ABOUT THIS TASK - Your answer should be one number, the count of lines in the listing below containing the word "nodes".

EXERCISE DATA -
(* ===== verification/Status.v ===== *)
(** * The cluster status: [GetClusterStatus] of
      [internal/controller/controller_core.go], [status_api.go] and the response
      types of [internal/httpapi/types.go]

    Every instance serves the status, leader or not.  A nil slice, which JSON
    shows as [null], is [None] where the code distinguishes it. *)

From Stdlib Require Import String.
From S2P Require Import Prelude.
From S2P Require Import GoStrings.
From S2P Require Import DataInfo.
From S2P Require Import Pods.
From S2P Require Import Config.
From S2P Require Import World.
From S2P Require Import MemgraphClient.
From S2P Require Import MemgraphNode.
From S2P Require Import GatewayServer.
From S2P Require Import Metrics.
From S2P Require Import ProberState.
From S2P Require Import ControllerState.
From S2P Require Import Sim.
From S2P Require Import Controller.
From S2P Require Import Reconcile.
From S2P Require Import Lifecycle.

Record StatusInconsistency := mkInconsistency {
  in_Description : string;
  in_MemgraphRole : string;
}.

Record PodStatus := mkPodStatus {
  ps_Name : string;
  ps_State : string;
  ps_MemgraphRole : string;
  ps_IPAddress : string;
  ps_Timestamp : Z;
  ps_Healthy : bool;
  ps_ReplicasRegistered : option (list string);
  ps_Inconsistency : option StatusInconsistency;
}.

Record ReplicaRegistration := mkRegistration {
  rr_Name : string;
  rr_PodName : string;
  rr_Address : string;
  rr_SyncMode : string;
  rr_IsHealthy : bool;
}.

Record GatewayConnectionStats := mkConnectionStats {
  gc_ActiveConnections : Z;
  gc_TotalConnections : Z;
  gc_RejectedConnections : Z;
  gc_Errors : Z;
}.

Record HealthCheckStats := mkHealthCheckStats {
  hc_ConsecutiveFailures : Z;
  hc_LastHealthStatus : bool;
}.

Record ReadGatewayStatus := mkReadGatewayStatus {
  rg_Enabled : bool;
  rg_CurrentUpstream : string;
  rg_UpstreamPodName : string;
  rg_UpstreamHealthy : bool;
  rg_ConnectionStats : GatewayConnectionStats;
  rg_HealthCheckStats : HealthCheckStats;
}.

Record ClusterStatus := mkClusterStatus {
  cs_CurrentMain : string;
  cs_CurrentSyncReplica : string;
  cs_TotalPods : Z;
  cs_HealthyPods : Z;
  cs_UnhealthyPods : Z;
  cs_SyncReplicaHealthy : bool;
  cs_ReconciliationMetrics : ReconciliationMetrics;
  cs_ReplicaRegistrations : list ReplicaRegistration;
  cs_ReadGatewayStatus : option ReadGatewayStatus;
}.

Record StatusResponse := mkStatusResponse {
  sr_Timestamp : Z;
  sr_ClusterState : ClusterStatus;
  sr_Pods : list PodStatus;
}.

Section Status.
Context {W : Type} `{World W}.
Context (config : Config) (configMapName : string).

(** [convertMemgraphNodeToStatus] *)
Definition node_role : M (NodeNet W) string :=
  r ← GetReplicationRole config false; mret r.1.

Definition unreachable (memgraphRole : string) : StatusInconsistency :=
  mkInconsistency "Pod is unreachable - cannot query Memgraph status" memgraphRole.

Definition convertMemgraphNodeToStatus (healthy : bool) : M (NodeNet W) PodStatus :=
  inconsistency ← (if negb healthy then
                     role ← node_role;
                     let memgraphRole := if bool_decide (role ≠ "") then role else "unknown" in
                     mret (Some (unreachable memgraphRole))
                   else mret None);
  replicas ← GetReplicas config false;
  let replicasRegistered :=
    match replicas with Ok rs => Some (map ri_Name rs) | Err _ => None end in
  role ← node_role;
  node ← field id;
  mret (mkPodStatus (mn_name node) "unknown" role (mn_ipAddress node) (mn_timestamp node) healthy
          replicasRegistered inconsistency).

Definition registration_of (replica : ReplicaInfo) : ReplicaRegistration :=
  mkRegistration (ri_Name replica) (ri_GetPodName replica) (ri_SocketAddress replica)
    (ri_SyncMode replica) (ri_IsHealthy replica).

(** [getUpstreamPodName]: the first node, in the order of the range loop, with
    this Bolt address. *)
Fixpoint find_address (address : string) (keys : list string) : M (Ctl W) string :=
  match keys with
  | [] => mret ""
  | podName :: keys =>
      nodeAddress ← on_node podName (field GetBoltAddress);
      match nodeAddress with
      | Ok nodeAddress =>
          if bool_decide (nodeAddress = address) then mret podName else find_address address keys
      | Err _ => find_address address keys
      end
  end.

Definition getUpstreamPodName (upstreamAddress : string) : M (Ctl W) string :=
  let len := String.length upstreamAddress in
  if bool_decide (len < 6) || bool_decide (string_drop (len - 5) upstreamAddress ≠ ":7687") then
    mret ""
  else
    nodes ← get_nodes;
    keys ← cnet (range_keys nodes);
    find_address upstreamAddress keys.

Definition getReadGatewayStatus : M (Ctl W) (option ReadGatewayStatus) :=
  gateway ← gets ctl_readGatewayServer;
  match gateway with
  | None => mret None
  | Some g =>
      let gatewayStats := srv_GetStats g in
      let currentUpstream := GetUpstreamAddress g in
      prober ← gets ctl_healthProber;
      let healthCheckStats :=
        match prober with
        | Some p => mkHealthCheckStats (p_readGatewayConsecutiveFailures p)
                      (p_lastReadGatewayHealthStatus p)
        | None => mkHealthCheckStats 0 true
        end in
      upstreamPodName ← (if bool_decide (currentUpstream ≠ "")
                         then getUpstreamPodName currentUpstream else mret "");
      let upstreamHealthy :=
        bool_decide (currentUpstream ≠ "") && hc_LastHealthStatus healthCheckStats &&
        bool_decide (hc_ConsecutiveFailures healthCheckStats = 0)%Z in
      mret (Some (mkReadGatewayStatus true currentUpstream upstreamPodName upstreamHealthy
        (mkConnectionStats (gs_ActiveConnections gatewayStats) (gs_TotalConnections gatewayStats)
           (gs_RejectedConnections gatewayStats) (gs_Errors gatewayStats))
        healthCheckStats))
  end.

(** One pod of the counting loop: the healthy pods so far and the sync replica
    found ("" for none). *)
Definition count_healthy (acc : Z * option string) (podName : string)
    : M (Ctl W) (Z * option string) :=
  let '(healthyCount, syncReplica) := acc in
  let? cachedPod := getPodFromCache config podName orelse _err => mret acc in
  if negb (isPodReady cachedPod) then mret acc
  else
    let? target := getTargetSyncReplicaNode config configMapName orelse _err =>
      mret (healthyCount + 1, syncReplica)%Z in
    name ← GetName target;
    mret (healthyCount + 1, if bool_decide (podName = name) then Some podName else syncReplica)%Z.

Definition pod_status (podName : string) : M (Ctl W) PodStatus :=
  name ← GetName podName;
  pod ← getPodFromCache config name;
  let healthy := match pod with Ok pod => isPodReady pod | Err _ => false end in
  on_node podName (convertMemgraphNodeToStatus healthy).

Definition replica_registrations : M (Ctl W) (list ReplicaRegistration) :=
  let? targetMainIndex := GetTargetMainIndex config configMapName orelse _err => mret [] in
  let targetMainPodName := GetPodName config targetMainIndex in
  mainNode ← find_node targetMainPodName;
  match mainNode with
  | None => mret []
  | Some _ =>
      let? replicas := on_node targetMainPodName (GetReplicas config false) orelse _err =>
        mret [] in
      mret (map registration_of replicas)
  end.

(** [GetClusterStatus] once there is a cluster, whose nodes are [clusterState]. *)
Definition cluster_status (clusterState : gmap string MemgraphNode) : M (Ctl W) StatusResponse :=
  index ← GetTargetMainIndex config configMapName;
  let currentMain := match index with Ok i => GetPodName config i | Err _ => "" end in
  let totalPods := Z.of_nat (size clusterState) in
  keys ← cnet (range_keys clusterState);
  counted ← foldM count_healthy keys (0%Z, None);
  let '(healthyCount, syncReplica) := counted in
  let syncReplicaHealthy := negb (is_nil syncReplica) in
  let clusterHealthy := bool_decide (healthyCount = totalPods) && bool_decide (currentMain ≠ "") in
  _ ← prom (UpdateClusterState clusterHealthy totalPods healthyCount syncReplicaHealthy);
  keys ← cnet (range_keys clusterState);
  pods ← foldM (λ pods podName, status ← pod_status podName; mret (pods ++ [status])) keys [];
  registrations ← replica_registrations;
  metrics ← GetReconciliationMetrics;
  readGateway ← getReadGatewayStatus;
  now ← cnet (call w_now);
  mret (mkStatusResponse now
    (mkClusterStatus currentMain (default "" syncReplica) totalPods healthyCount
       (totalPods - healthyCount) syncReplicaHealthy metrics registrations readGateway)
    pods).

Definition GetClusterStatus : M (Ctl W) (result StatusResponse) :=
  cluster ← gets ctl_cluster;
  match cluster with
  | None => mret (Err (Errorf "no cluster state available"))
  | Some clusterState =>
      status ← cluster_status clusterState;
      mret (Ok status)
  end.

(** [GetControllerStatus] *)
Definition GetControllerStatus : M (Ctl W) (bool * ReconciliationMetrics) :=
  running ← IsRunning;
  metrics ← GetReconciliationMetrics;
  mret (running, metrics).

(** ** Properties *)

Lemma keeps_node_status h : keeps (node_step read_query) (convertMemgraphNodeToStatus h).
Proof.
  assert (read_query q_show_role ∧ read_query q_show_replicas) as [? ?]
    by (unfold read_query; set_solver).
  pose proof (keeps_GetReplicationRole config read_query false).
  pose proof (keeps_GetReplicas config read_query false).
  pose proof (keeps_field (W := W) read_query (id (A := MemgraphNode))).
  unfold convertMemgraphNodeToStatus, node_role. solve_keeps.
Qed.

Lemma keeps_pod_status k : keeps (effects reads) (pod_status k).
Proof.
  pose proof (λ h, keeps_on_node_read reads (λ _ H, H) k _ (keeps_node_status h)).
  pose proof (keeps_GetName (W := W) reads k).
  pose proof (keeps_getPodFromCache (W := W) config reads).
  unfold pod_status. solve_keeps.
Qed.

Lemma keeps_replica_registrations : keeps (effects reads) replica_registrations.
Proof.
  pose proof (keeps_node_replicas config reads (λ _ H, H)).
  pose proof (keeps_GetTargetMainIndex config configMapName reads).
  unfold replica_registrations. solve_keeps.
Qed.

Lemma keeps_count_healthy acc k : keeps (effects reads) (count_healthy acc k).
Proof.
  pose proof (keeps_getTargetSyncReplicaNode config configMapName reads).
  pose proof (keeps_getPodFromCache (W := W) config reads).
  pose proof (keeps_GetName (W := W) reads).
  unfold count_healthy. solve_keeps.
Qed.

Lemma keeps_find_address a keys : keeps (effects reads) (find_address a keys).
Proof.
  pose proof (λ k, keeps_node_field (W := W) reads (λ _ H, H) k GetBoltAddress).
  induction keys; simpl; solve_keeps.
Qed.

Lemma keeps_getReadGatewayStatus : keeps (effects reads) getReadGatewayStatus.
Proof.
  pose proof keeps_find_address.
  pose proof (λ m, keeps_keys (W := W) reads (V := MemgraphNode) m).
  unfold getReadGatewayStatus, getUpstreamPodName. solve_keeps.
Qed.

TASK ANSWER - 3